• _INFORMATION SUPPLIED_:
(* ===== verification/InitTools.v ===== *)
(** * modules/initipfs, modules/initipfscluster: the tools run before kubo and ipfs-cluster

    Both read the blox program's config.yaml: initipfs completes kubo's configuration with the
    derived identity, the datastore's paths and the addresses, and writes the two files kubo
    wants to find; initipfscluster writes the cluster's identity from the original key. A
    panic is [Panic], os.Exit is an error. The disk has files and directories under their
    names as written; each operation may fail, which a missing parent directory counts as;
    a failed RemoveAll leaves everything. libp2p keys and YAML are interfaces. *)

From S2P Require Import Prelude GoStd Json JsonPrint JsonIndent GoPath PeerId SignedAuth Effects Node Schema Relay Properties GoStruct.
From S2P Require Import ConfigFile BloxConfig BloxOptions BloxMain.

#[local] Open Scope string_scope.
#[local] Open Scope Z_scope.

(** ** Types *)
Definition fld (n : string) (t : gty) : string * (bool * gty) := (n, (false, t)).
Definition fldOmit (n : string) (t : gty) : string * (bool * gty) := (n, (true, t)).

(** config.yaml, as far as initipfs reads it. *)
Record ConfigYAML := mkConfigYAML {
  cy_Identity : string; cy_PoolName : string; cy_StaticRelays : list string; cy_IpfsBootstrapNodes : list string;
  cy_IpniPublisherIdentity : string; cy_IpniPublishDirectAnnounce : list string
}.

Definition Child := GStruct [fld "path" GStr; fldOmit "shardFunc" GStr; fldOmit "sync" GBool; fld "type" GStr; fldOmit "compression" GStr].
Definition Mount := GStruct [fld "child" Child; fld "mountpoint" GStr; fld "prefix" GStr; fld "type" GStr].
Definition DatastoreSpec := GStruct [fld "mounts" (GList Mount); fld "type" GStr].

Definition ApiFields := [fld "HTTPHeaders" GMap].
Definition AddressesFields := [fld "API" GStr; fld "Announce" (GList GStr); fld "AppendAnnounce" (GList GStr); fld "Gateway" GStr;
  fld "NoAnnounce" (GList GStr); fld "Swarm" (GList GStr)].
Definition DatastoreFields := [fld "BloomFilterSize" GInt; fld "GCPeriod" GStr; fld "HashOnRead" GBool; fld "Spec" DatastoreSpec;
  fld "StorageGCWatermark" GInt; fld "StorageMax" GStr].
Definition ExperimentalFields := [fld "FilestoreEnabled" GBool; fld "Libp2pStreamMounting" GBool; fld "OptimisticProvide" GBool;
  fld "OptimisticProvideJobsPoolSize" GInt; fld "P2pHttpProxy" GBool; fld "StrategicProviding" GBool; fld "UrlstoreEnabled" GBool].
Definition GatewayFields := [fld "DeserializedResponses" GAny; fld "DisableHTMLErrors" GAny; fld "ExposeRoutingAPI" GAny;
  fld "HTTPHeaders" GMap; fld "NoDNSLink" GBool; fld "NoFetch" GBool; fld "PublicGateways" GAny; fld "RootRedirect" GStr].
Definition IdentityFields := [fld "PeerID" GStr; fld "PrivKey" GStr].
Definition SwarmFields := [fld "AddrFilters" GAny;
  fld "ConnMgr" (GStruct [fld "HighWater" GInt; fld "LowWater" GInt; fld "GracePeriod" GStr]);
  fld "DisableBandwidthMetrics" GBool; fld "DisableNatPortMap" GBool;
  fld "RelayClient" (GStruct [fldOmit "Enabled" GBool; fldOmit "StaticRelays" (GList GStr)]);
  fld "RelayService" (GStruct []); fld "ResourceMgr" (GStruct []);
  fld "Transports" (GStruct [fld "Multiplexers" GMap; fld "Network" GMap; fld "Security" GMap])].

• _PROBLEM DESCRIPTION_: Each line of the data that holds the word "HTTPHeaders" should be copied.

• _YOUR SOLUTION_:
Definition ApiFields := [fld "HTTPHeaders" GMap].
  fld "HTTPHeaders" GMap; fld "NoDNSLink" GBool; fld "NoFetch" GBool; fld "PublicGateways" GAny; fld "RootRedirect" GStr].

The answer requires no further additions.